(* ===== verification/KbdIrq.v ===== *)
(** * KbdIrq: the interrupt-driven keyboard module, src/primer/kbd_irq/kbd_irq_driver.c

    The interrupt handler, the ioctl servicer that waits for it and the functions of
    the module's life, on the same state as KbdBw.v and the module's variables. *)

From Stdlib Require Import Strings.String.
From S2P Require Import Prelude Memory Portio Kvideo Keyboard.

Section Irq.
Context (dev : device) (fuel : nat) (_IOR : Z -> Z -> Z -> Z) (EINVAL : Z).
Context (copy_to_user : mem -> Z -> list Z -> mem).
(** Whether a signal is pending after these accesses. *)
Context (signal : trace -> bool).
(** The results of [create_proc_entry] and [request_irq]; addresses. *)
Context (created requested servicer operations handler : Z).

Definition KBD_IOCTL_READKEY : Z := _IOR 0 1 1.

(** [wait_event_interruptible(wait_q, inb(0x64) & 0x1)]: the condition is tested at
    the call and each time the reader is woken up. *)
Fixpoint wait_event (n : nat) (t : trace) : option trace :=
  match n with
  | O => None
  | S n =>
      let '(t, st) := inb dev t 0x64 in
      if c_true (Z.land st 0x1) then Some t
      else if signal t then Some t else wait_event n t
  end.

Definition kbd_irq_servicer (k : kbd_module) (t : trace) (m : mem) (log : list kcall) (cmd arg : Z) :
  option (trace * mem * list kcall * Z) :=
  if cmd =? KBD_IOCTL_READKEY then
    let log := log ++ [Printk (line (chars "KBD_IOCTL_READKEY called")) []] in
    t ← wait_event fuel t;
    let c := charbuf k in
    let m := copy_to_user m arg [c] in
    Some (t, m, log ++ [Printk (line (chars "<1> Copied (%x) to userspace")) [c]], 0)
  else Some (t, m, log, - EINVAL).

(** [while (( c = inb( 0x60 ) ) & 0x80 );] *)
Fixpoint readkey_loop (n : nat) (t : trace) : option (trace * Z) :=
  match n with
  | O => None
  | S n =>
      let '(t, b) := inb dev t 0x60 in
      let c := s8 b in
      if c_true (Z.land c 0x80) then readkey_loop n t else Some (t, c)
  end.

Definition kbd_readkey (t : trace) : option (trace * Z) :=
  '(t, c) ← readkey_loop fuel t;
  k ← scancode_at c;
  Some (t, k).

Definition irq_handler (k : kbd_module) (t : trace) (log : list kcall) :
  option (kbd_module * trace * list kcall) :=
  '(t, c) ← kbd_readkey t;
  Some (KbdModule (ops_ioctl k) (proc_entry k) (proc_fops k) c, t, log ++ [Wake_up_interruptible]).

Definition kbd_irq_init (k : kbd_module) (log : list kcall) : kbd_module * list kcall * Z :=
  let log := log ++ [Printk (line (chars "<1> Loading interrupt based KBD.")) []] in
  let k := KbdModule servicer created (proc_fops k) (charbuf k) in
  if negb (c_true (proc_entry k)) then
    (k, log ++ [Printk (line (chars "<1> Error creating /proc entry.")) []], 1)
  else
    let k := KbdModule (ops_ioctl k) (proc_entry k) operations (charbuf k) in
    let log := log ++ [Init_waitqueue_head] in
    (k, log ++ [Printk (line (chars "<1> Registered handler with %x cookie. %d.")) [handler; requested]], requested).

Definition kbd_irq_exit (log : list kcall) : list kcall :=
  log ++ [Printk (line (chars "<1> Dumping kbd_irq Module")) []; Remove_proc_entry (chars "kbd_irq");
          Free_irq 1 handler].
End Irq.

(** ** Handler and reader *)

(** The codes that the handler reads: those of released keys, then a pressed one. *)
Definition handler_reads (bs : list Z) (c : Z) : list (Z * Z) := (fun b => (0x60, b)) <$> (bs ++ [c]).

Lemma irq_readkey_loop dev n t bs c :
  answered dev t (handler_reads bs c) -> Forall (fun b => 128 <= b < 256) bs -> 0 <= c < 128 ->
  (length bs < n)%nat -> readkey_loop dev n t = Some (t ++ reads (handler_reads bs c), c).
Proof.
  intros Ha Hb Hc. revert t n Ha. induction Hb as [|b bs Hb Hbs IH]; intros t n Ha Hn;
    (destruct n as [|n]; cbn [length] in Hn; [lia|]); cbn [readkey_loop]; destruct Ha as [E Ha].
  - rewrite (inb_answer _ _ _ c), release_bit by (done || lia). unfold released. rewrite leb_gt by lia.
    repeat f_equal. unfold s8. dlia.
  - rewrite (inb_answer _ _ _ b), release_bit by (done || lia). unfold released. rewrite leb_le by lia.
    rewrite IH by (done || lia). unfold handler_reads. cbn [app fmap list_fmap reads]. by rewrite <- app_assoc.
Qed.

(** No byte arrives after [t]: the status stays empty however often it is read. *)
Definition drained (dev : device) (t : trace) : Prop :=
  forall vs, full (u8 (dev (t ++ reads ((fun v => (0x64, v)) <$> vs)) 0x64)) = false.

Lemma drained_read dev t v : drained dev t -> drained dev (t ++ [In 0x64 v]).
Proof. intros H vs. rewrite <- app_assoc. apply (H (v :: vs)). Qed.

Lemma drained_inb dev t : drained dev t ->
  exists v, inb dev t 0x64 = (t ++ [In 0x64 v], v) /\ c_true (Z.land v 0x1) = false.
Proof.
  intros H. exists (u8 (dev t 0x64)). split; [by apply inb_answer|]. rewrite full_bit.
  specialize (H []). by rewrite app_nil_r in H.
Qed.

Lemma wait_event_drained dev signal n t :
  drained dev t -> (forall t, signal t = false) -> wait_event dev signal n t = None.
Proof.
  intros H Hs. revert t H. induction n as [|n IH]; intros t H; [done|]. cbn [wait_event].
  destruct (drained_inb dev t H) as (v & -> & ->). rewrite Hs. by apply IH, drained_read.
Qed.

(** A data port that keeps giving the code of a released key. *)
Lemma readkey_loop_spins dev n t b :
  128 <= b < 256 -> (forall t, u8 (dev t 0x60) = b) -> readkey_loop dev n t = None.
Proof.
  intros Hb H. revert t. induction n as [|n IH]; intros t; [done|]. cbn [readkey_loop].
  rewrite (inb_answer _ _ _ b), release_bit by (done || lia). unfold released. by rewrite leb_le by lia.
Qed.

(** ** Properties *)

- - - -

* What you need to do
Where a line of the records contains the word "trace", count it; state only the final tally.

* Reply to the exercise
9